Introduction:
To prove that root 2 is irrational, we need to show that it cannot be expressed as a ratio of two integers. Otherwise, if it can be expressed as a ratio of two integers, it would be a rational number.

Assumption:
Assuming that root 2 can be expressed as a ratio of two integers, we can simplify the ratio to the lowest possible terms, i.e., the greatest common divisor of the numerator and denominator is 1.

Derivation:
Let us assume that root 2 can be expressed as a ratio of two integers, say a and b, where a and b are co-prime.
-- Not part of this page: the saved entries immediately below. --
Lemma keeps_listener i t j cb : t ≠ TInt → keeps (in_step i) (addListener (App := app) t j cb).
Proof.
  intros Ht. unfold addListener. apply keeps_bind.
  { apply keeps_modify. intros c [y H]. by exists y. }
  intros []. apply keeps_bind; [apply keeps_gets|intros key].
  apply keeps_bind; [|intros []; apply keeps_ret].
  intros c [y (Hd & (nm & desc & cbs & Hv & Hcbs) & Hto & Hrest)]. unfold set_cbs, var_at. mrun.
  destruct (vars c !! j) as [[t' nm' desc' z cbs']|] eqn:Hj; [|done]. mrun. unfold val_as, cbs_as.
  cbn [v_type]. destruct (decide (t' = t)) as [->|]; [|done]. mrun.
  assert (j ≠ i) as Hne by (intros ->; rw Hv in Hj; by injection Hj).
  exists y. split; [done|]. split; [|split; [done|]].
  - exists nm, desc, cbs. split; [|done]. cbn. by rw list_lookup_insert_ne.
  - intros k nm2 d2 y2 cbs2 Hk Hki. cbn in Hk. destruct (decide (k = j)) as [->|Hkj].
    + rw list_lookup_insert_eq in Hk; [by eapply lookup_lt_Some|]. by injection Hk.
    + rw list_lookup_insert_ne in Hk; [done|]. by eapply Hrest.
Qed.

End hook_config_facts.

(** * What [connect] makes of it *)

Section configured.
Context {E : Set → Type} {K D : Type} `{!Kernel K, !KernelAccepts K, !Originals K, !FdManager D, !FdManagerLaws D}.
Notation St := (Sched E (IO TimerManager (Proc K D))).
Context `{Y : Yaml} (int_cast u32_cast : LexicalCast Z).
Context (strftime : str → Z → str) (env : Env) (file : str) (line : Z) (name : var_ty → str).
Notation app := (program int_cast u32_cast strftime env file line name).

(** C40. What a configured connect timeout [x] does to a connection in progress: with -1
    [connect] waits without a timer; with another value it arms one for [x] milliseconds
    after the clock.  A value below -1 puts the deadline before the clock, so that the
    connection times out at once. *)
Theorem configured_connect (i : nat) (x : Z) (cfg : @Config app) c fd addr addrlen pd p fx (s : St) :
  follows int_cast u32_cast strftime env file line name i x cfg →
  (- 2 ^ 31 <= x < 2 ^ 31)%Z →
  waitable c fd WRITE p fx s →
  managed c fd (fds (kernel (host s))) = Some pd →
  (original (connect_f fd addr addrlen) (the_os s)).1 = ((-1)%Z, EINPROGRESS) →
  returns (Hooked.connect (s_connect_timeout (world cfg)) c fd addr addrlen) s (λ r s1, ∃ b,
    r = Suspended b ∧
    (x = (-1)%Z → Hooked.co_timer b = None ∧ timers (host s1) = timers (host s)) ∧
    (x ≠ (-1)%Z → ∃ tp tm, Hooked.co_timer b = Some tp ∧
       tm_heap (timers (host s1)) !! tp = Some tm ∧ ∃ k : K,
       let now := (sys_time k).1 in
       t_next tm = u64 (now + x) ∧
       ((x < -1)%Z → (2 ^ 31 <= now < 2 ^ 63)%Z → (t_next tm < now)%Z))).
Proof.
  intros (_ & _ & -> & _) Hx Hw Hm Ha. unfold Hooked.connect.
  assert (u64 x = u64_max ↔ x = (-1)%Z) as Hmax.
  { unfold u64, u64_max. split; [|by intros ->]. intros H. destruct (Z.le_gt_cases 0 x).
    - rw Z.mod_small in H; lia.
    - rw -(Z.mod_unique x (2 ^ 64) (-1) (x + 2 ^ 64)) in H; lia. }
  unfold returns. rw (connect_managed c fd addr addrlen _ pd s Hm Ha).
  match goal with |- match ?m ?s0 with Ret a s' => @?Q a s' | _ => _ end => change (returns m s0 Q) end.
  eapply returns_mono; [eapply spec_returns; [eapply hook_connect_wait; [exact Hw|apply u64_range]
    |apply hook_with_os, at_self]|].
  cbv zeta. intros r s1 (w & timer & t1 & cl1 & -> & Harm & _ & Hs1). destruct Hs1 as [_ (-> & _)].
  eexists. split; [done|]. cbn [Hooked.co_timer]. destruct timer as [tp|].
  - destruct Harm as (Hne & k & f & Hadds & _). split; [by intros ?%Hmax|]. intros _.
    eexists tp, _. split; [done|]. rw (adds_heap _ _ _ _ Hadds) lookup_insert_eq. split; [done|].
    exists k. cbv zeta. cbn [t_next Timer_new].
    rw (Z.add_comm _ (u64 x)) u64_add_l (Z.add_comm x). split; [done|].
    intros Hneg Hnow. rw u64_id; unfold in_u64; lia.
  - destruct Harm as (Heq%Hmax & -> & _). by split.
Qed.
End configured.

(** * A program *)

(** Numbers without a sign; what [boost::lexical_cast] does with them. *)
Definition digit_of (c : ascii) : option Z :=
  let n := Z.of_nat (nat_of_ascii c) in
  if (48 <=? n)%Z && (n <=? 57)%Z then Some (n - 48)%Z else None.
Definition decimal (s : str) : option Z :=
  match s with
  | [] => None
  | _ => foldl (λ o c, n ← o; d ← digit_of c; Some (10 * n + d)%Z) (Some 0%Z) s
  end.
Definition decimal_cast : LexicalCast Z := {|
  from_str := decimal;
  to_str n := Some (show_int n)
|}.
Definition demo_app : ConfigApp :=
  program decimal_cast decimal_cast (λ _ _, []) sample_env log_cc 0 (λ _, []).
Definition demo_statics : Statics := MkStatics (started ∅ default_formatter) 0 u64_max.
Definition demo_config : @Config demo_app := @MkConfig demo_app [] ∅ (λ _, 0%Z) demo_statics.
Definition demo_init : M (@Config demo_app) unit :=
  hook_static_init decimal_cast decimal_cast (λ _ _, []) sample_env log_cc 0 (λ _, []).

(** A document sets the timeout, and the listener reports it. *)
Example document_sets_timeout :
  match (demo_init ;; LoadFromYaml (App := demo_app)
    (DMap [(L "tcp", DMap [(L "connect", DMap [(L "timeout", DScalar (L "30"))])])])) demo_config with
  | Ret _ c => s_connect_timeout (world c) = 30%Z ∧ stdout (logs (world c)) ≠ []
  | _ => False
  end.
Proof. vm_compute. split; [reflexivity|discriminate]. Qed.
Then, we can write:

root 2 = a/b

Squaring both sides, we get:

2 = a^2 / b^2

Multiplying both sides by b^2, we get:

2b^2 = a^2

Therefore, a^2 is even, which implies that a is also even. Let a = 2c, where c is an integer. Substituting this value in the above equation, we get:

2b^2 = (2c)^2

Simplifying this, we get:

b^2 = 2c^2

Therefore, b^2 is even, which implies that b is also even. But this contradicts our assumption that a and b are co-prime, because both a and b have a common factor of 2. Hence, our assumption that root 2 can be expressed as a ratio of two integers is false.

Conclusion:
Therefore, we can conclude that root 2 is an irrational number, which cannot be expressed as a ratio of two integers.